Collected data
(** * authentik.lib.config — the layered configuration loader

    A shallow embedding of [authentik/lib/config.py]: the path accessors
    [get_path_from_dict] / [set_path_in_dict], the value cell [Attr], and the
    [ConfigLoader] methods ([update], [parse_uri], [refresh],
    [update_from_file], [update_from_env], [check_deprecations], [get],
    [get_int], [get_bool], [set], [patch]).

    Python objects are dynamically typed, so the loader is modelled over one
    universal value type [pyval]; every operation that Python may refuse
    returns a [result] carrying the exception class.  Mutable dictionaries are
    association lists in insertion order; a method that mutates an object in
    place returns the object after the mutation, and the caller writes it back
    at the place the alias came from.  Floating-point values and non-string
    dictionary keys are outside the model. *)

From Stdlib Require Import String Ascii List ZArith Bool Lia DecimalString.
Import ListNotations.
Open Scope list_scope.
Open Scope string_scope.

(* ------------------------------------------------------------------ *)
(** ** Exceptions and results *)

Inductive exn : Type :=
| TypeError
| AttributeError
| ValueError
| KeyError
| IndexError
| RuntimeError
| OSError
| ImproperlyConfigured
| UnicodeDecodeError
| RecursionError.

Inductive result (A : Type) : Type :=
| Ok (a : A)
| Raise (e : exn).

Arguments Ok {A} a.
Arguments Raise {A} e.

Definition rbind {A B : Type} (r : result A) (k : A -> result B) : result B :=
  match r with
  | Ok a => k a
  | Raise e => Raise e
  end.

Declare Scope result_scope.
Delimit Scope result_scope with res.
Notation "x <- r ;; k" := (rbind r (fun x => k))
  (at level 61, r at next level, right associativity) : result_scope.

(* ------------------------------------------------------------------ *)
(** ** Python values *)

(** [Attr.Source] *)
Inductive Source : Type :=
| UNSPECIFIED
| ENV
| CONFIG_FILE
| URI.

Definition Source_eqb (a b : Source) : bool :=
  match a, b with
  | UNSPECIFIED, UNSPECIFIED | ENV, ENV | CONFIG_FILE, CONFIG_FILE | URI, URI => true
  | _, _ => false
  end.

(** The objects the loader handles.  [VAttr] is an instance of the dataclass
    [Attr]; [VPath] a [pathlib.Path]; [VUnset] the class object [UNSET]. *)
#[warnings="-register-all"]
Inductive pyval : Type :=
| VNone
| VBool (b : bool)
| VInt (z : Z)
| VStr (s : string)
| VList (l : list pyval)
| VDict (d : list (string * pyval))
| VAttr (value : pyval) (source_type : Source) (source : option string)
| VPath (p : string)
| VUnset.

Definition is_attr (v : pyval) : bool :=
  match v with VAttr _ _ _ => true | _ => false end.

Definition is_dict (v : pyval) : bool :=
  match v with VDict _ => true | _ => false end.

Definition is_str (v : pyval) : bool :=
  match v with VStr _ => true | _ => false end.

Definition is_unset (v : pyval) : bool :=
  match v with VUnset => true | _ => false end.

(** Truth value of an object ([bool(x)]); an [Attr] defines neither
    [__bool__] nor [__len__], so it is always true. *)
Definition truthy (v : pyval) : bool :=
  match v with
  | VNone => false
  | VBool b => b
  | VInt z => negb (Z.eqb z 0)
  | VStr s => negb (String.eqb s "")
  | VList l => match l with [] => false | _ => true end
  | VDict d => match d with [] => false | _ => true end
  | VAttr _ _ _ => true
  | VPath _ => true
  | VUnset => true
  end.

(* ------------------------------------------------------------------ *)
(** ** Dictionaries: association lists in insertion order *)

Definition dict := list (string * pyval).

Fixpoint dict_get (k : string) (d : dict) : option pyval :=
  match d with
  | [] => None
  | (k', v) :: d' => if String.eqb k k' then Some v else dict_get k d'
  end.

Definition dict_mem (k : string) (d : dict) : bool :=
  match dict_get k d with Some _ => true | None => false end.

(** [d[k] = v]: an existing key keeps its position, a new one goes last. *)
Fixpoint dict_set (k : string) (v : pyval) (d : dict) : dict :=
  match d with
  | [] => [(k, v)]
  | (k', v') :: d' =>
      if String.eqb k k' then (k', v) :: d' else (k', v') :: dict_set k v d'
  end.

(** [del d[k]].  A Python dict holds a key once; the removal is written so
    that the key is absent afterwards whatever the list. *)
Fixpoint dict_remove (k : string) (d : dict) : dict :=
  match d with
  | [] => []
  | (k', v') :: d' =>
      if String.eqb k k' then dict_remove k d' else (k', v') :: dict_remove k d'
  end.

(** [comp in root] *)
Fixpoint is_substring (sub s : string) : bool :=
  String.prefix sub s ||
  match s with
  | EmptyString => false
  | String _ s' => is_substring sub s'
  end.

● **Task details**:
Scan the data for lines containing "Source" and copy all of them.

● **Answer section**:
(** [Attr.Source] *)
Inductive Source : Type :=
Definition Source_eqb (a b : Source) : bool :=
| VAttr (value : pyval) (source_type : Source) (source : option string)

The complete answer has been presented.